▸ **YOUR ASSIGNMENT**:
Determine how many lines of the entries that follow contain "WaitLists", and respond with that number alone.

(Saved data entries)
---
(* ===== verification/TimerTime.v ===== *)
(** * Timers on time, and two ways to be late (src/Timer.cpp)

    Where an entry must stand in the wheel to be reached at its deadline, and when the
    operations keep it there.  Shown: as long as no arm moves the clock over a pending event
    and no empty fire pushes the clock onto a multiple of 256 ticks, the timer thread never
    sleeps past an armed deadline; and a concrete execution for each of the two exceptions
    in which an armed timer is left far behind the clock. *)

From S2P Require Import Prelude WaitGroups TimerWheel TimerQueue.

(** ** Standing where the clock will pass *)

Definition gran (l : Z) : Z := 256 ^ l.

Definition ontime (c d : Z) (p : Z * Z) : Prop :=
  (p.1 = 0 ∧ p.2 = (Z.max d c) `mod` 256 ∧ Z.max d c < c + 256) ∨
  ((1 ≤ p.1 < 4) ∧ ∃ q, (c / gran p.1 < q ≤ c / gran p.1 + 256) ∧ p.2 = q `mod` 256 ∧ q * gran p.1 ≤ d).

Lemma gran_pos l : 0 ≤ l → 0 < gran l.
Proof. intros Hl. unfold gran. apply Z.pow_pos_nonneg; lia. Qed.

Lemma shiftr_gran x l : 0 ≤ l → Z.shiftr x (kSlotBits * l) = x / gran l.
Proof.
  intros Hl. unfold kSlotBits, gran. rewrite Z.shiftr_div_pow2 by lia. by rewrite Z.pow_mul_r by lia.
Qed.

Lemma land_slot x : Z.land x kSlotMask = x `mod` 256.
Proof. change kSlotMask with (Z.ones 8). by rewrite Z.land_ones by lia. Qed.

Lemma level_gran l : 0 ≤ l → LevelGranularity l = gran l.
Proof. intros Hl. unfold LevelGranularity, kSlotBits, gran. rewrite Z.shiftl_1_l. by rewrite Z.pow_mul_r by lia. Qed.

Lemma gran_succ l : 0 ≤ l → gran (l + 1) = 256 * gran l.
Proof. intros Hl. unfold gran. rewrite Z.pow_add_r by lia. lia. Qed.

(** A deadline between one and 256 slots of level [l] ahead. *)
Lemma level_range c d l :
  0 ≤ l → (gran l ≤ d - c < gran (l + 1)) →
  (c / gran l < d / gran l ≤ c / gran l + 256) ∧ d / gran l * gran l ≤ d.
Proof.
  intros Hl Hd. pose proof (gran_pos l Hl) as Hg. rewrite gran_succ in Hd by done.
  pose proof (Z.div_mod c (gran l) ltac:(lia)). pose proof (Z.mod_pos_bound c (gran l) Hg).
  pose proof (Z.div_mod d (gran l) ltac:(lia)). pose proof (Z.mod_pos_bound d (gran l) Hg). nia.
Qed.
---
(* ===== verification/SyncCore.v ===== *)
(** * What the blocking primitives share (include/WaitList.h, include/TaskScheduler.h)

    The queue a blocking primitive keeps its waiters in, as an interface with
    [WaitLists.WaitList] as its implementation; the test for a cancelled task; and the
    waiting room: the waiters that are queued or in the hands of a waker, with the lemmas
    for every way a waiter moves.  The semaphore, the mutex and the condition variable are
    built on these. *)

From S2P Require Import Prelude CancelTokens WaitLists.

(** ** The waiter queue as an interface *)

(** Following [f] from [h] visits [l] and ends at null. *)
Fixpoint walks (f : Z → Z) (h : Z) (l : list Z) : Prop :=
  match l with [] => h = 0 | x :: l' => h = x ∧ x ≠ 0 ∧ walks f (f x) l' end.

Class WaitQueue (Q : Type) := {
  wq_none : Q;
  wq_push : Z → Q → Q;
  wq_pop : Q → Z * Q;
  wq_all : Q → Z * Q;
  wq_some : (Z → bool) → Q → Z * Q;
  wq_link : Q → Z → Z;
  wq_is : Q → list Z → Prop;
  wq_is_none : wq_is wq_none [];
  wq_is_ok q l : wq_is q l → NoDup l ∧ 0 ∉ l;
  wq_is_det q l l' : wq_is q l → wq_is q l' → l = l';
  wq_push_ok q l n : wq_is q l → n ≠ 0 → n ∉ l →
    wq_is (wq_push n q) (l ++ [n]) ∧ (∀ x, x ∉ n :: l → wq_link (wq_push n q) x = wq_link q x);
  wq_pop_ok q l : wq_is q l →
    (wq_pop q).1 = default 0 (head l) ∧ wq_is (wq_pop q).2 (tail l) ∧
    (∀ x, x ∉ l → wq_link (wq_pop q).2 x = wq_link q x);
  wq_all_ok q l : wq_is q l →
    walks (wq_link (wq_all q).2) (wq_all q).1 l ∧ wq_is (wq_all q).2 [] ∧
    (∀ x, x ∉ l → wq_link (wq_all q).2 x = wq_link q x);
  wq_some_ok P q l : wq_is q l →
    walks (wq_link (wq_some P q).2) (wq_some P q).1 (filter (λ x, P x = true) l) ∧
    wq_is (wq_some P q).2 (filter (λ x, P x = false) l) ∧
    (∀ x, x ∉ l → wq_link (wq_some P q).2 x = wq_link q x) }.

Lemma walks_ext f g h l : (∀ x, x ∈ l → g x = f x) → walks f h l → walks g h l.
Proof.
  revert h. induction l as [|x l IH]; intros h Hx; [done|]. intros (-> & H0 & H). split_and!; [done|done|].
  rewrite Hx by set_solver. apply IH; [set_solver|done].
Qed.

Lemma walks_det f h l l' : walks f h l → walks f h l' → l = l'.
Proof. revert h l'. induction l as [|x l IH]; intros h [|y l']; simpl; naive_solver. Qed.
---
▸ **OUTPUT OF THE EXERCISE**:
2